Un bon réflexe consiste à traiter son dossier comme un ensemble de droits distincts. Chaque document peut servir à quelque chose : l’arrêt de travail maintient le lien avec la CPAM, l’attestation employeur déclenche l’examen par France Travail, la notice de prévoyance peut ouvrir un complément de revenu, la lettre de licenciement permet d’évaluer un recours. En classant les pièces par fonction plutôt que par date seulement, le salarié repère plus vite ce qui manque et évite qu’un droit reste bloqué faute de justificatif.
Réagir concrètement si le licenciement semble contestable
Face à un licenciement longue maladie, il ne faut pas se limiter à l’émotion ou à l’impression d’injustice, même si elles sont compréhensibles. La priorité est de sécuriser les preuves, vérifier la procédure et agir dans les bons délais.
Les vérifications à faire dès réception de la lettre
La lettre de licenciement doit être lue attentivement.

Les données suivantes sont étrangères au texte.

Lemma grouping_accuracy_audit iter aclocks corpus gt_class cs ts p summary rob fs p' c' : corpus <> [] ->
  Forall2 tagged corpus gt_class -> run_miner clocks corpus drain_default = Some (cs, ts) ->
  audit_accuracy parse_fn (miner_cluster clocks) gt iter aclocks corpus p (0, miner_new drain_default)
    = Some (summary, rob, fs, p', c') ->
  grouping_accuracy gt_class cs = grouping_accuracy_ga_pct summary.
Proof.
  intros Hne HF Em. unfold audit_accuracy.
  destruct (audit_loop _ _ _ 0 corpus p _ audit_new) as [[[a p1] c1]|] eqn:E; [|done].
  destruct (verify_action_preservation aclocks); [|done]. intros [= <- <- <- <- <-].
  destruct (audit_loop_records corpus _ _ _ _ _ _ _ _ E) as (cs' & ts' & tags & Em' & HF' & Er).
  unfold run_miner in Em. rewrite Em in Em'. simplify_eq. rewrite (tagged_fun _ _ _ HF HF'). simpl in Er.
  apply (audit_loop_books _ _ _ corpus 0 0) in E as B; [|apply books_new]. simpl.
  rewrite (bk_clusters _ _ _ _ B), Er. unfold grouping_accuracy, grouping_of.
  rewrite duel_grouping. destruct tags as [|t tags]; [apply Forall2_nil_inv_r in HF'; done|].
  cbn [is_nil_list]. unfold pct. apply Forall2_length in HF'. by rewrite HF'.
Qed.

Lemma sidecar_records_tagged log_path gt_path ls : forall i recs,
  sidecar_records log_path gt_path gt i ls = Ok recs -> Forall2 tagged ls (sg_template_tag <$> recs).
Proof.
  induction ls as [|raw ls IH]; intros i recs; cbn [sidecar_records]; [intros [= <-]; constructor|].
  destruct (gt !! raw) as [rec|] eqn:E; [|done]. destruct (sidecar_records _ _ _ _ ls) eqn:Er; [|done].
  intros [= <-]. rewrite fmap_cons. constructor; [|by eapply IH]. unfold tagged, ground_truth. rewrite E. by eexists _, _.
Qed.
(* ===== verification/Ingest.v ===== *)
(** * Live ingest ([crates/ulpf-cli/src/main.rs], [run_ingest])

    Producer tasks that cut datagrams and connections into lines and push them,
    the bounded queue, and the consumer that parses, mines and batches every
    line, with the shutdown: close the queue, drain it, flush the tail.  An
    [IngestAction] is what one task does between two points where another can
    act; a run is any sequence of actions. *)

From S2P Require Export Queue Batcher Parser Drain.

Record IngestArgs := mkIngestArgs {
  ia_udp : string;
  ia_tcp : string;
  ia_parquet_dir : string;
  ia_ledger : string;
  ia_batch_size : nat;
  ia_batch_timeout : Z;
  ia_reuse_port : bool;
  ia_queue_capacity : nat;
  ia_drop_on_full : bool
}.

(** The defaults of the flags. *)
Definition ingest_defaults : IngestArgs :=
  mkIngestArgs "0.0.0.0:5140" "0.0.0.0:5140" "data/parquet" "data/ledger.jsonl" (Z.to_nat 1000) 2000 true
    (Z.to_nat 50000) false.

Definition validate_ingest_args (args : IngestArgs) : Result string unit :=
  if (ia_queue_capacity args =? 0)%nat
  then Err "--queue-capacity must be greater than 0 (got 0): zero capacity with block-on-full parks producers forever"
  else Ok tt.

Definition ingest_policy (args : IngestArgs) : BackpressurePolicy := if ia_drop_on_full args then Drop else Block.

Definition ingest_batcher_config (args : IngestArgs) : BatcherConfig :=
  mkConfig (ia_batch_size args) (ia_batch_timeout args) (ia_parquet_dir args) (ia_ledger args) Snappy.

(** ** Producers *)

(** The lines of a datagram: none unless it is UTF-8, then the trimmed lines
    that are not empty. *)
Definition udp_lines (data : string) : list string :=
  if utf8_valid data then List.filter not_empty (trim <$> lines data) else [].

(** A task: the lines it has still to push, and whether it has ended. *)
Record ProducerTask := mkProducer { pt_backlog : list string; pt_ended : bool }.

(** ** The consumer *)

(** [serde_json::to_string(&event)], if it succeeds *)
Class EventJson := { event_to_string : NetworkActivity -> option string }.

(** What the processing of a line draws from outside: the parser's draws, the
    clock and the latency of the miner, the clocks of the batcher, and what a
    flush draws. *)
Record ProcEnv `{ParquetLib} := mkProcEnv {
  pr_parse : ParseEnv;
  pr_miner_ms : Z;
  pr_miner_latency : Z;
  pr_t0 : Z;
  pr_t1 : Z;
  pr_flush : FlushEnv
}.

(** The state of the closure [process], with the disk it writes. *)
Record Engine `{ParquetLib} := mkEngine {
  en_parsed : Z;
  en_blocks : Z;
  en_anomalies : Z;
  en_miner : DrainMiner;
  en_batcher : BatchAccumulator;
  en_disk : Disk
}.

(** Where the main task is. *)
Inductive Phase := Running | Closing | Draining | Finished | Failed (e : string) | Crashed.

(** [ig_batch] are the lines popped and not yet processed; [ig_logs] records the
    logs that were handed to the batcher. *)
Record Ingest `{ParquetLib} := mkIngest {
  ig_queue : System;
  ig_tasks : gmap nat ProducerTask;
  ig_total_ingested : Z;
  ig_phase : Phase;
  ig_batch : list string;
  ig_engine : Engine;
  ig_logs : list IncomingLog
}.

Section Ingest.
Context `{Sha256} `{HexLib} `{UnicodeLib} `{ChronoLib} `{RegexLib} `{JsonLib} `{AhoCorasick} `{RegexEngine}
  `{ArrowLib} `{PQ : ParquetLib} `{LedgerJson} `{EventJson}.

(** The log that [process] hands to the batcher. *)
Definition incoming_of (event : NetworkActivity) (raw_log : string) : IncomingLog :=
  let ocsf_json := default "{}" (event_to_string event) in
  with_ocsf (with_event_id (with_timestamp (incoming_new (pr_vendor_name (md_product (na_metadata event))) raw_log)
    (na_time event)) (md_event_id (na_metadata event))) ocsf_json.

(** The closure [process]; [None] is a panic. *)
Definition process_log (env : ProcEnv) (raw_log : string) (e : Engine)
  : option (Result string unit * Engine * IncomingLog) :=
  event <-! parse_lossless (pr_parse env) raw_log;
  let parsed := u64 (en_parsed e + 1) in
  match add_log (en_miner e) (pr_miner_ms env) (pr_miner_latency env) raw_log with
  | None => None
  | Some (cluster_res, miner) =>
      let anomalies := match cr_anomaly cluster_res with
                       | Some _ => u64 (en_anomalies e + 1)
                       | None => en_anomalies e
                       end in
      let incoming := incoming_of event raw_log in
      match Batcher.push (pr_t0 env) (pr_t1 env) (pr_flush env) incoming (en_batcher e) (en_disk e) with
      | None => None
      | Some (Err msg, b, d) => Some (Err msg, mkEngine _ parsed (en_blocks e) anomalies miner b d, incoming)
      | Some (Ok flushed, b, d) =>
          let blocks := match flushed with Some _ => u64 (en_blocks e + 1) | None => en_blocks e end in
          Some (Ok tt, mkEngine _ parsed blocks anomalies miner b d, incoming)
      end
  end.

(** [from_utf8(&bytes).unwrap_or("")], which is processed if it is not empty *)
Definition is_line (bytes : string) : bool := utf8_valid bytes && not_empty bytes.

(** ** Actions *)

Inductive IngestAction :=
| Datagram (t : nat) (data : string)    (** the UDP task receives a datagram *)
| TcpLine (t : nat) (line : string)     (** a TCP task reads a line *)
| Push (t : nat)                        (** a task counts its next line and calls [push] *)
| Ended (t : nat)                       (** a task whose [push] failed ends *)
| Step (t : nat)                        (** a task makes a step of [push] *)
| Wake (t : nat)                        (** a parked task wakes without a notification *)
| PopBatch                              (** the consumer pops a batch *)
| Process (env : ProcEnv)               (** the consumer processes the next line *)
| Signal                                (** the shutdown signal: [close] stores its flag *)
| Notify                                (** [close] notifies *)
| Finish (env : FlushEnv).              (** the grace period is over: the final flush *)

Definition set_queue (s : Ingest) (q : System) : Ingest :=
  mkIngest _ q (ig_tasks s) (ig_total_ingested s) (ig_phase s) (ig_batch s) (ig_engine s) (ig_logs s).

Definition set_task (s : Ingest) (t : nat) (p : ProducerTask) : Ingest :=
  mkIngest _ (ig_queue s) (<[t := p]> (ig_tasks s)) (ig_total_ingested s) (ig_phase s) (ig_batch s) (ig_engine s)
    (ig_logs s).

Definition set_phase (s : Ingest) (ph : Phase) : Ingest :=
  mkIngest _ (ig_queue s) (ig_tasks s) (ig_total_ingested s) ph (ig_batch s) (ig_engine s) (ig_logs s).

Definition set_engine (s : Ingest) (ph : Phase) (batch : list string) (e : Engine) (logs : list IncomingLog) : Ingest :=
  mkIngest _ (ig_queue s) (ig_tasks s) (ig_total_ingested s) ph batch e logs.

(** A task that waits for input: it has not ended and nothing to push. *)
Definition idle (s : Ingest) (t : nat) : bool :=
  match ig_tasks s !! t with
  | Some p => negb (pt_ended p) && is_nil_list (pt_backlog p)
  | None => true
  end
  && match threads (ig_queue s) !! t with None | Some (Done (Ok _)) => true | _ => false end.

Definition consuming (ph : Phase) : bool := match ph with Running | Draining => true | _ => false end.

(** The processing of the next line of the batch. *)
Definition consume (env : ProcEnv) (raw : string) (rest : list string) (s : Ingest) : Ingest :=
  if is_line raw
  then match process_log env raw (ig_engine s) with
       | None => set_phase s Crashed
       | Some (Ok _, e, log) => set_engine s (ig_phase s) rest e (ig_logs s ++ [log])
       | Some (Err msg, e, log) => set_engine s (Failed msg) rest e (ig_logs s ++ [log])
       end
  else set_engine s (ig_phase s) rest (ig_engine s) (ig_logs s).

(** The final flush. *)
Definition final_flush (env : FlushEnv) (s : Ingest) : Ingest :=
  let e := ig_engine s in
  match flush env (en_batcher e) (en_disk e) with
  | None => set_phase s Crashed
  | Some (Err msg, b, d) =>
      set_engine s (Failed msg) (ig_batch s) (mkEngine _ (en_parsed e) (en_blocks e) (en_anomalies e) (en_miner e) b d) (ig_logs s)
  | Some (Ok flushed, b, d) =>
      let blocks := match flushed with Some _ => u64 (en_blocks e + 1) | None => en_blocks e end in
      set_engine s Finished (ig_batch s) (mkEngine _ (en_parsed e) blocks (en_anomalies e) (en_miner e) b d) (ig_logs s)
  end.

(** A pop of the consumer: the lines popped are those the history gains. *)
Definition pop_lines (n : nat) (s : Ingest) : option (list string * Ingest) :=
  match exec (Pop n) (ig_queue s) with
  | None => None
  | Some q => Some (drop (length (popped (ig_queue s))) (popped q), set_queue s q)
  end.

(** One action, where it is enabled; [n] is the batch size. *)
Definition ingest_exec (n : nat) (a : IngestAction) (s : Ingest) : option Ingest :=
  match a with
  | Datagram t data => if idle s t then Some (set_task s t (mkProducer (udp_lines data) false)) else None
  | TcpLine t line =>
      if idle s t
      then Some (set_task s t (if utf8_valid line then mkProducer (List.filter not_empty [trim line]) false
                               else mkProducer [] true))
      else None
  | Push t =>
      match ig_tasks s !! t, threads (ig_queue s) !! t with
      | Some (mkProducer (line :: rest) false), (None | Some (Done (Ok _))) =>
          q <-! exec (Call t line) (ig_queue s);
          Some (mkIngest _ q (<[t := mkProducer rest false]> (ig_tasks s)) (u64 (ig_total_ingested s + 1)) (ig_phase s)
                  (ig_batch s) (ig_engine s) (ig_logs s))
      | _, _ => None
      end
  | Ended t =>
      match threads (ig_queue s) !! t with
      | Some (Done (Err _)) => Some (set_task s t (mkProducer [] true))
      | _ => None
      end
  | Step t => q <-! exec (Run t) (ig_queue s); Some (set_queue s q)
  | Wake t => q <-! exec (Spurious t) (ig_queue s); Some (set_queue s q)
  | PopBatch =>
      if consuming (ig_phase s) && is_nil_list (ig_batch s)
      then match pop_lines n s with
           | None => None
           | Some (batch, s1) => Some (set_engine s1 (ig_phase s1) batch (ig_engine s1) (ig_logs s1))
           end
      else None
  | Process env =>
      if consuming (ig_phase s)
      then match ig_batch s with [] => None | raw :: rest => Some (consume env raw rest s) end
      else None
  | Signal =>
      match ig_phase s, ig_batch s with
      | Running, [] => q <-! exec CloseStore (ig_queue s); Some (set_phase (set_queue s q) Closing)
      | _, _ => None
      end
  | Notify =>
      match ig_phase s with
      | Closing => q <-! exec CloseNotify (ig_queue s); Some (set_phase (set_queue s q) Draining)
      | _ => None
      end
  | Finish env =>
      match ig_phase s, ig_batch s with
      | Draining, [] =>
          match pop_lines n s with
          | Some ([], s1) => Some (final_flush env s1)
          | _ => None
          end
      | _, _ => None
      end
  end.

(** The start: the queue, the counters and the accumulator. *)
Definition ingest_start (args : IngestArgs) (d : Disk) : Result string Ingest :=
  match validate_ingest_args args with
  | Err e => Err e
  | Ok _ =>
      match batcher_new (ingest_batcher_config args) d with
      | Err e => Err e
      | Ok b =>
          Ok (mkIngest _ (initial (ia_queue_capacity args) (ingest_policy args)) ∅ 0 Running []
                (mkEngine _ 0 0 0 (miner_new drain_default) b d) [])
      end
  end.

Fixpoint ingest_run (n : nat) (acts : list IngestAction) (s : Ingest) : option Ingest :=
  match acts with
  | [] => Some s
  | a :: acts' => s1 <-! ingest_exec n a s; ingest_run n acts' s1
  end.

End Ingest.

(** ** The summary *)

Definition tail_note (qs : QueueStats) : string :=
  if (st_dropped qs =? 0)%Z then "tail batch flushed losslessly."
  else "tail batch flushed; " +:+ uint_to_string (st_dropped qs) +:+ " lines (" +:+ uint_to_string (st_dropped_bytes qs)
       +:+ " bytes) were shed upstream under drop-on-full.".
Lemma quiet_step q free pc pc' q' : closed q = true -> committed pc = false -> push_step q free pc = Some (pc', q') ->
  committed pc' = false /\ closed q' = true /\ queue q' = queue q /\ dropped q' = dropped q /\ forall u, pc' <> Done (Ok u).
Proof.
  intros Hc Hp. destruct pc; simpl in *; try done; rewrite ?Hc;
    repeat match goal with |- context [if ?b then _ else _] => destruct b | |- context [match policy q with _ => _ end] => destruct (policy q) end;
    intros; by simplify_eq/=.
Qed.

(** Nothing is accepted in a quiet queue, and it stays quiet. *)
Lemma quiet_exec a s s' : quiet s -> exec a s = Some s' ->
  quiet s' /\ accepted s' = accepted s /\ (is_pop a = false -> queue (inner s') = queue (inner s)).
Proof.
  intros Q E. destruct a; cbn [exec] in E.
  - destruct (threads s !! t) as [[]|]; simplify_eq/=; (split; [|done]); apply quiet_threads_insert; try done; apply Q.
  - destruct (threads s !! t) as [pc|] eqn:Et; [|done]. destruct (push_step _ _ pc) as [[pc' q']|] eqn:Ep; [|done].
    destruct (quiet_step _ _ _ _ _ (proj1 Q) (proj2 Q _ _ Et) Ep) as (Hp & Hc & Hq & Hd & Hr).
    rewrite history_quiet in E by done. simplify_eq/=.
    split; [by apply quiet_threads_insert|done].
  - destruct (threads s !! t) as [[]|]; simplify_eq/=; (split; [|done]); apply quiet_threads_insert; try done; apply Q.
  - destruct (mutex s); [done|]. pose proof (closed_pop (inner s) max_batch_size) as Hc.
    destruct (pop_batch _ _) as [[batch q'] notify]. simplify_eq/=. split; [|done]. destruct Q as [Q1 Q2].
    split; [etrans; [exact Hc|exact Q1]|]. simpl. intros t pc. destruct notify; [|apply Q2]. rewrite lookup_fmap.
    destruct (threads s !! t) as [x|] eqn:Ex; simpl; [|done]. intros [= <-]. rewrite committed_wake. by eapply Q2.
  - simplify_eq/=. by destruct Q.
  - destruct (notifies s); simplify_eq/=. split; [|done]. destruct Q as [Q1 Q2]. split; [done|]. simpl.
    intros t pc. rewrite lookup_fmap. destruct (threads s !! t) as [x|] eqn:Ex; simpl; [|done].
    intros [= <-]. rewrite committed_wake. by eapply Q2.
Qed.

(** A closed queue whose mutex is free is quiet. *)
Lemma quiet_when_free s : queue_inv s -> closed (inner s) = true -> mutex s = None -> quiet s.
Proof.
  intros I Hc Hm. split; [done|]. intros t pc Ht. destruct (committed pc) eqn:E; [|done].
  assert (mutex s = Some t) by (apply (qi_mutex _ I); exists pc; split; [done|]; by destruct pc). congruence.
Qed.

Lemma exec_closed a s s' : exec a s = Some s' -> closed (inner s) = true -> closed (inner s') = true.
Proof.
  intros E Hc. destruct a; simpl in E.
  - destruct (threads s !! t) as [[]|]; by simplify_eq/=.
  - destruct (threads s !! t) as [pc|]; [|done]. destruct (push_step _ _ pc) as [[pc' q']|] eqn:Ep; [|done].
    assert (closed q' = closed (inner s)) as Hq.
    { clear E. destruct pc; simpl in Ep; repeat case_match; by simplify_eq/=. }
    simplify_eq/=. congruence.
  - destruct (threads s !! t) as [[]|]; by simplify_eq/=.
  - destruct (mutex s); [done|]. pose proof (closed_pop (inner s) max_batch_size) as Hcp.
    destruct (pop_batch _ _) as [[batch q'] notify]. simplify_eq/=. congruence.
  - by simplify_eq/=.
  - destruct (notifies s); by simplify_eq/=.
Qed.

(** ** The lines of producers *)

(** What producers push: text that is not empty. *)
Definition proper (raw : string) : Prop := utf8_valid raw = true /\ raw <> "".

Definition returned (pc : Pc) : bool := match pc with Done _ => true | _ => false end.

Definition queue_proper (s : System) : Prop :=
  Forall proper (accepted s) /\ forall t pc, threads s !! t = Some pc -> returned pc = false -> proper (pc_bytes pc).

Lemma not_empty_ne s : not_empty s = true <-> s <> "".
Proof. by destruct s. Qed.

Lemma proper_is_line raw : proper raw -> is_line raw = true.
Proof. intros [Hu Hn]. unfold is_line. by rewrite Hu, (proj2 (not_empty_ne raw) Hn). Qed.

Lemma proper_trimmed ls : Forall (fun l => utf8_valid l = true) ls -> Forall proper (List.filter not_empty (trim <$> ls)).
Proof.
  intros HF. apply Forall_forall. intros x (Hx & Hn)%list_elem_of_In%filter_In. apply list_elem_of_In, list_elem_of_fmap in Hx as (l & -> & Hl).
  rewrite Forall_forall in HF. split; [by apply trim_utf8, HF|by apply not_empty_ne].
Qed.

Le motif est-il précis ? Parle-t-il de désorganisation réelle, de remplacement définitif, de faute, d’inaptitude ou de motif économique ? Ou laisse-t-il entendre que la maladie elle-même est la raison de la rupture ? Il faut aussi vérifier la convention collective, l’existence éventuelle d’une clause de garantie d’emploi et les règles applicables au maintien de salaire.
- Conserver les arrêts de travail, convocations, courriers et échanges avec l’employeur.
- Demander les documents de fin de contrat s’ils ne sont pas remis.
- Contacter la CPAM pour confirmer la poursuite éventuelle des indemnités journalières.
- Vérifier les garanties de mutuelle et de prévoyance.
- Solliciter un avis auprès d’un avocat, d’un défenseur syndical ou d’un conseiller du salarié si la rupture paraît liée à la santé.
Contester devant le conseil de prud’hommes
Si le licenciement paraît discriminatoire, insuffisamment justifié ou irrégulier, le salarié peut saisir le conseil de prud’hommes. L’objectif peut être de faire reconnaître la nullité du licenciement, l’absence de cause réelle et sérieuse, ou d’obtenir des rappels d’indemnités. Les éléments de chronologie sont souvent déterminants : date du début d’arrêt, échanges internes, remplacement, convocation à entretien préalable, avis du médecin du travail et contenu exact de la lettre de rupture.
Dans les situations complexes, notamment en cas d’ALD, d’accident du travail, de maladie professionnelle ou d’inaptitude, un accompagnement juridique est vivement recommandé. Le droit protège le salarié malade, mais cette protection se construit avec des preuves, des dates et une lecture précise du motif invoqué.